A poisonous donkey, an anaconda with the head of a dog, and a girl responsible for keeping her father’s strange hybrids—her siblings—intact. In “The Boomslang Coup,” Joel Hans explores love and understanding in a tale that will haunt your dreams and melt your heart.
My brothers and sisters are always falling apart. They peel at their seams, are always needing more of my love, which keeps them alive. Once, my father said my kisses are made of magic—that they hold the sutures together—but I don’t know what to believe any more. I loop sutures through my siblings’ seams, silence the openings. I deploy a thousand kisses a day, just to be sure.

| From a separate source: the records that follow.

(* ===== verification/CString.v ===== *)
(** * C strings in character buffers

    The functions of <string.h>, <strings.h> and <stdlib.h> that the HTTP code
    uses.  A string is read out of a buffer at an offset, up to its NUL; a read
    that finds no NUL before the end of the buffer is out of bounds. *)

From stdpp Require Export pretty.
From S2P Require Import Prelude.

#[global] Open Scope Z_scope.

Abbreviation bytes := (list ascii).
Abbreviation lit s := (list_ascii_of_string s).

Definition NUL : ascii := "000".
Definition TAB : ascii := "009".
Definition LF : ascii := "010".
Definition CR : ascii := "013".
Definition SP : ascii := " ".
Definition CRLF : bytes := [CR; LF].

#[export] Instance ascii_eqdec : EqDecision ascii := ascii_dec.

(** ** Strings in buffers *)

(** The characters before the first NUL; [None] if there is none. *)
Fixpoint upto_nul (l : bytes) : option bytes :=
  match l with
  | [] => None
  | c :: l => if decide (c = NUL) then Some [] else cons c <$> upto_nul l
  end.

(** The string at offset [p] of [b]. *)
Definition cstr (b : bytes) (p : Z) : res bytes :=
  if decide (0 <= p) then from_opt OutOfBounds (upto_nul (drop (Z.to_nat p) b))
  else Err OutOfBounds.

(** [strncpy]: what it writes for the source string [s]: at most [n] characters,
    filled up with NULs to [n]. *)
Definition strncpy (s : bytes) (n : nat) : bytes := take n s ++ replicate (n - length s) NUL.

(** ** Searching *)

(** [strpbrk]: the index of the first character in [accept]. *)
Fixpoint strpbrk (s accept : bytes) : option nat :=
  match s with
  | [] => None
  | c :: s => if decide (c ∈ accept) then Some 0%nat else S <$> strpbrk s accept
  end.

(** [strspn]: the length of the longest prefix of characters in [accept]. *)
Fixpoint strspn (s accept : bytes) : nat :=
  match s with
  | [] => 0
  | c :: s => if decide (c ∈ accept) then S (strspn s accept) else 0
  end.

(** [strchr], [index]: the index of the first [c]. *)
Definition strchr (s : bytes) (c : ascii) : option nat := strpbrk s [c].

(** [strstr]: does [pat] occur in [s]? *)
Fixpoint prefix_of_b (pat s : bytes) : bool :=
  match pat, s with
  | [], _ => true
  | _, [] => false
  | a :: pat, c :: s => bool_decide (a = c) && prefix_of_b pat s
  end.
Fixpoint strstr (s pat : bytes) : bool :=
  prefix_of_b pat s || match s with [] => false | _ :: s => strstr s pat end.

(** ** Comparing *)

Definition tolower (c : ascii) : ascii :=
  let n := nat_of_ascii c in
  if (65 <=? n)%nat && (n <=? 90)%nat then ascii_of_nat (n + 32) else c.

(** [strcasecmp(s, t) == 0], [strncasecmp(s, t, n) == 0], [strcmp(s, t) == 0] *)
Definition strcaseeq (s t : bytes) : bool := bool_decide (tolower <$> s = tolower <$> t).
Definition strncaseeq (s t : bytes) (n : nat) : bool :=
  bool_decide (take n (tolower <$> s) = take n (tolower <$> t)).
Definition streq (s t : bytes) : bool := bool_decide (s = t).

(** ** Numbers *)

Definition isspace (c : ascii) : bool :=
  let n := nat_of_ascii c in (n =? 32)%nat || ((9 <=? n)%nat && (n <=? 13)%nat).
Definition digit (c : ascii) : option Z :=
  let n := nat_of_ascii c in
  if (48 <=? n)%nat && (n <=? 57)%nat then Some (Z.of_nat n - 48) else None.

Fixpoint drop_while (f : ascii -> bool) (s : bytes) : bytes :=
  match s with
  | [] => []
  | c :: s' => if f c then drop_while f s' else s
  end.
Fixpoint digits (acc : Z) (s : bytes) : Z :=
  match s with
  | [] => acc
  | c :: s => match digit c with Some d => digits (10 * acc + d) s | None => acc end
  end.

Definition LONG_MAX : Z := 9223372036854775807.
Definition LONG_MIN : Z := -9223372036854775808.

(** [atoi(s)] is [(int) strtol(s, NULL, 10)]: white space, an optional sign,
    digits, saturation to [long], conversion to [int]. *)
Definition strtol (s : bytes) : Z :=
  match drop_while isspace s with
  | [] => 0
  | c :: s =>
      let v := if decide (c = "-"%char) then - digits 0 s
               else if decide (c = "+"%char) then digits 0 s else digits 0 (c :: s) in
      Z.max LONG_MIN (Z.min LONG_MAX v)
  end.
Definition atoi (s : bytes) : Z := to_int (strtol s).

(** ["%d"] *)
Definition dec (z : Z) : bytes := lit (pretty z).

(** ** Receiving

    The results of a [recv] on a non-blocking socket: data (none at the peer's
    close or when nothing was asked for), "no data now", an error. *)
Inductive recv_t := Received (data : bytes) | Again | RecvError.

(** ** Lemmas: strings in buffers *)

Lemma upto_nul_no_nul l s : upto_nul l = Some s -> NUL ∉ s.
Proof.
  revert s; induction l as [|c l IH]; intros s; cbn; [done|].
  case_decide; [intros [= <-]; set_solver|].
  destruct (upto_nul l) as [s'|]; cbn; [|done]. intros [= <-].
  specialize (IH s' eq_refl). set_solver.
Qed.

Lemma upto_nul_app s l : NUL ∉ s -> upto_nul (s ++ NUL :: l) = Some s.
Proof.
  induction s as [|c s IH]; cbn; intros Hs; [done|].
  rewrite decide_False by set_solver. by rewrite IH by set_solver.
Qed.

Lemma upto_nul_split l s : upto_nul l = Some s <-> NUL ∉ s /\ exists l', l = s ++ NUL :: l'.
Proof.
  split.
  - intros H. split; [by eapply upto_nul_no_nul|].
    revert s H; induction l as [|c l IH]; intros s; cbn; [done|].
    case_decide; [intros [= <-]; subst; by exists l|].
    destruct (upto_nul l) as [s'|]; cbn; [|done]. intros [= <-].
    destruct (IH s' eq_refl) as (l' & ->). by exists l'.
  - intros (Hs & l' & ->). by apply upto_nul_app.
Qed.

(** The string at [p] in terms of the buffer's layout. *)
Lemma cstr_split b p s :
  cstr b p = Ok s <->
  NUL ∉ s /\ exists pre post, b = pre ++ s ++ NUL :: post /\ p = Z.of_nat (length pre).
Proof.
  unfold cstr. split.
  - case_decide as Hp; [|done]. destruct (upto_nul _) as [s'|] eqn:E; cbn; [|done].
    intros [= <-]. apply upto_nul_split in E as (Hs & l' & E). split; [done|].
    exists (take (Z.to_nat p) b), l'. split; [by rewrite <- E, take_drop|].
    rewrite length_take, Nat.min_l; [lia|].
    assert (length (drop (Z.to_nat p) b) > 0)%nat as Hlen
      by (rewrite E, length_app; cbn; lia).
    rewrite length_drop in Hlen. lia.
  - intros (Hs & pre & post & -> & ->). rewrite decide_True by lia.
    rewrite Nat2Z.id, drop_app_length. by rewrite upto_nul_app.
Qed.

Lemma strpbrk_Some s acc i :
  strpbrk s acc = Some i <->
  exists pre c post, s = pre ++ c :: post /\ i = length pre /\ c ∈ acc /\ Forall (fun x => x ∉ acc) pre.
Proof.
  split.
  - revert i; induction s as [|c s IH]; intros i; cbn; [done|]. case_decide.
    + intros [= <-]. by exists [], c, s.
    + destruct (strpbrk s acc) as [j|]; cbn; [|done]. intros [= <-].
      destruct (IH j eq_refl) as (pre & d & post & -> & -> & ? & ?).
      exists (c :: pre), d, post. split_ands; [done..|by constructor].
  - intros (pre & c & post & -> & -> & Hc & Hpre). induction Hpre as [|x pre Hx _ IH]; cbn.
    + by rewrite decide_True.
    + by rewrite decide_False, IH.
Qed.

Lemma strpbrk_None s acc : strpbrk s acc = None <-> Forall (fun x => x ∉ acc) s.
Proof.
  induction s as [|c s IH]; cbn; [by split; [constructor|]|].
  rewrite Forall_cons. case_decide; [naive_solver|].
  destruct (strpbrk s acc); cbn; naive_solver.
Qed.

Lemma strspn_split s acc :
  Forall (fun x => x ∈ acc) (take (strspn s acc) s) /\ (strspn s acc <= length s)%nat /\
  (forall c, s !! strspn s acc = Some c -> c ∉ acc).
Proof.
  induction s as [|c s IH]; cbn; [by split_ands; [constructor|lia|]|].
  case_decide; cbn.
  - destruct IH as (? & ? & ?). split_ands; [by constructor|lia|done].
  - split_ands; [constructor|lia|]. by intros ? [= <-].
Qed.

(** Forms for running code on a buffer whose layout is known. *)
Lemma cstr_at b p pre s post :
  b = pre ++ s ++ NUL :: post -> p = Z.of_nat (length pre) -> NUL ∉ s -> cstr b p = Ok s.
Proof. intros -> -> Hs. apply cstr_split. split; [done|]. by exists pre, post. Qed.

Lemma cstr_front (d r : bytes) : NUL ∉ d -> cstr (d ++ NUL :: r) 0 = Ok d.
Proof. intros Hd. by apply (cstr_at _ _ [] d r). Qed.

Lemma strpbrk_app s t acc :
  strpbrk (s ++ t) acc =
  match strpbrk s acc with Some i => Some i | None => (Nat.add (length s)) <$> strpbrk t acc end.
Proof.
  induction s as [|c s IH]; cbn; [by destruct (strpbrk t acc)|].
  case_decide; [done|]. rewrite IH. destruct (strpbrk s acc); cbn; [done|].
  by destruct (strpbrk t acc).
Qed.

Lemma strpbrk_at pre c post acc :
  c ∈ acc -> Forall (fun x => x ∉ acc) pre -> strpbrk (pre ++ c :: post) acc = Some (length pre).
Proof. intros Hc Hpre. apply strpbrk_Some. by exists pre, c, post. Qed.

Lemma strspn_at ws s acc :
  Forall (fun x => x ∈ acc) ws -> (forall c, head s = Some c -> c ∉ acc) ->
  strspn (ws ++ s) acc = length ws.
Proof.
  intros Hws Hs. induction Hws as [|c ws Hc _ IH]; cbn.
  - destruct s as [|c s]; cbn; [done|]. rewrite decide_False; [done|by apply Hs].
  - by rewrite decide_True, IH.
Qed.

(** A string is blanks followed by something that does not start with one. *)
Lemma strspn_decompose s acc :
  exists ws t, s = ws ++ t /\ strspn s acc = length ws /\
    Forall (fun x => x ∈ acc) ws /\ (forall c, head t = Some c -> c ∉ acc).
Proof.
  destruct (strspn_split s acc) as (Hws & Hle & Hhd).
  exists (take (strspn s acc) s), (drop (strspn s acc) s). split_ands.
  - by rewrite take_drop.
  - by rewrite length_take, Nat.min_l.
  - done.
  - intros c Hc. apply Hhd. by rewrite head_lookup, lookup_drop, Nat.add_0_r in Hc.
Qed.

(** ** Decimal numbers *)

Lemma length_lit s : length (lit s) = String.length s.
Proof. induction s as [|c s IH]; cbn; congruence. Qed.

Lemma pretty_N_go_length k x s :
  (x < 10 ^ N.of_nat k)%N -> (String.length (pretty_N_go x s) <= k + String.length s)%nat.
Proof.
  revert x s. induction k as [|k IH]; intros x s Hx.
  - assert (x = 0%N) as -> by (cbn in Hx; lia). rewrite pretty_N_go_0. cbn. lia.
  - destruct (decide (x = 0%N)) as [->|Hne]; [rewrite pretty_N_go_0; lia|].
    rewrite pretty_N_go_step by lia. etrans; [apply IH|cbn; lia].
    rewrite Nat2N.inj_succ, N.pow_succ_r' in Hx. apply N.Div0.div_lt_upper_bound; lia.
Qed.

(** An [int] is printed in at most 11 characters. *)
Lemma dec_length z : int_range z -> (length (dec z) <= 11)%nat.
Proof.
  unfold int_range, INT_MIN, INT_MAX. intros Hz. unfold dec. rewrite length_lit.
  assert (forall n, (n < 10000000000)%N -> (String.length (pretty n) <= 10)%nat) as Hn.
  { intros n Hlt. unfold pretty, pretty_N. case_decide; [cbn; lia|].
    etrans; [apply (pretty_N_go_length 10); exact Hlt|cbn; lia]. }
  destruct z as [|p|p].
  - vm_compute. lia.
  - change (pretty (Z.pos p)) with (pretty (N.pos p)). specialize (Hn (N.pos p)). lia.
  - change (String.length (pretty (Z.neg p))) with (S (String.length (pretty (N.pos p)))).
    specialize (Hn (N.pos p)). lia.
Qed.

(** ** Data taken off in pieces *)

(** [d] in pieces of [n] bytes. *)
Fixpoint pieces (fuel n : nat) (d : bytes) : list bytes :=
  match fuel with
  | O => []
  | S fuel => if decide (d = []) then [] else take n d :: pieces fuel n (drop n d)
  end.
Definition chunks (n : nat) (d : bytes) : list bytes := pieces (length d) n d.

Lemma drop_shorter n (d : bytes) : (0 < n)%nat -> d <> [] -> (length (drop n d) < length d)%nat.
Proof. destruct d; [done|]. rewrite length_drop. cbn. lia. Qed.

Lemma pieces_fuel n f1 : forall f2 d, (0 < n)%nat -> (length d <= f1)%nat -> (length d <= f2)%nat ->
  pieces f1 n d = pieces f2 n d.
Proof.
  induction f1 as [|f1 IH]; intros f2 d Hn H1 H2; destruct d as [|c d]; cbn in H1; try lia;
    destruct f2 as [|f2]; cbn in H2; try lia; try done.
  cbn [pieces]. rewrite !decide_False by done. f_equal.
  pose proof (drop_shorter n (c :: d) Hn ltac:(done)) as Hs. cbn [length] in Hs. apply IH; lia.
Qed.

Lemma chunks_cons n d : (0 < n)%nat -> d <> [] -> chunks n d = take n d :: chunks n (drop n d).
Proof.
  intros Hn Hd. pose proof (drop_shorter n d Hn Hd) as Hs. unfold chunks at 1.
  destruct (length d) as [|f] eqn:E; [lia|]. cbn [pieces]. rewrite decide_False by done. f_equal.
  apply pieces_fuel; lia.
Qed.

(** The pieces are the data. *)
Lemma chunks_concat n d : (0 < n)%nat -> concat (chunks n d) = d.
Proof.
  intros Hn. remember (length d) as m eqn:Em. revert d Em.
  induction m as [m IH] using (well_founded_induction lt_wf). intros d ->.
  destruct d as [|c d]; [done|]. rewrite chunks_cons by done. cbn [concat].
  rewrite (IH (length (drop n (c :: d)))); [apply take_drop|by apply drop_shorter|done].
Qed.

(** Induction over data taken off in pieces. *)
Lemma pieces_ind n (P : bytes -> Prop) :
  (0 < n)%nat -> P [] -> (forall d, d <> [] -> P (drop n d) -> P d) -> forall d, P d.
Proof.
  intros Hn H0 Hs d. remember (length d) as m eqn:Em. revert d Em.
  induction m as [m IH] using (well_founded_induction lt_wf). intros d ->.
  destruct d as [|c d]; [done|]. apply Hs; [done|].
  apply (IH (length (drop n (c :: d)))); [by apply drop_shorter|done].
Qed.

One day or another my sister Percy needs her eagle’s talons clipped, so I pin her down on the roughed-up hardwood and start in with the garden shears. Her housecat body worms underneath me.
Percy says, Considering that our father the taxidermist appropriated these talons for the express purpose of protecting both myself and you, Beech, I find this process exceptionally cruel.
Percy speaks to me not in words but her own catlike mumbles and purrs. My father once said he made my ears different so that I could understand those I’m supposed to care for. I fail Percy, sluicing into her cuticle, sending her scurrying into my father’s empty room via the animal door. I think to go after her but remember his words: I’m not allowed. Only the other children are. Percy leaves behind bloody footprints, curved trails like an armada of commas.
The UPS man’s truck comes rolling down the driveway and I shoo away my sister Persephone the anaconda, who barks through the casement windows. She has a Golden Retriever’s head to make her more palatable, but after the UPS man confessed his fear of snakes I keep her hidden. I don’t want him to see her ten-foot body, imagine the strength of her coiled grip. He is unloading a car-sized crate and I stare for a while at the spoon of his calves before going outside.
With the crate open the UPS man is staring at a tiny donkey, small enough it would fit into my palm.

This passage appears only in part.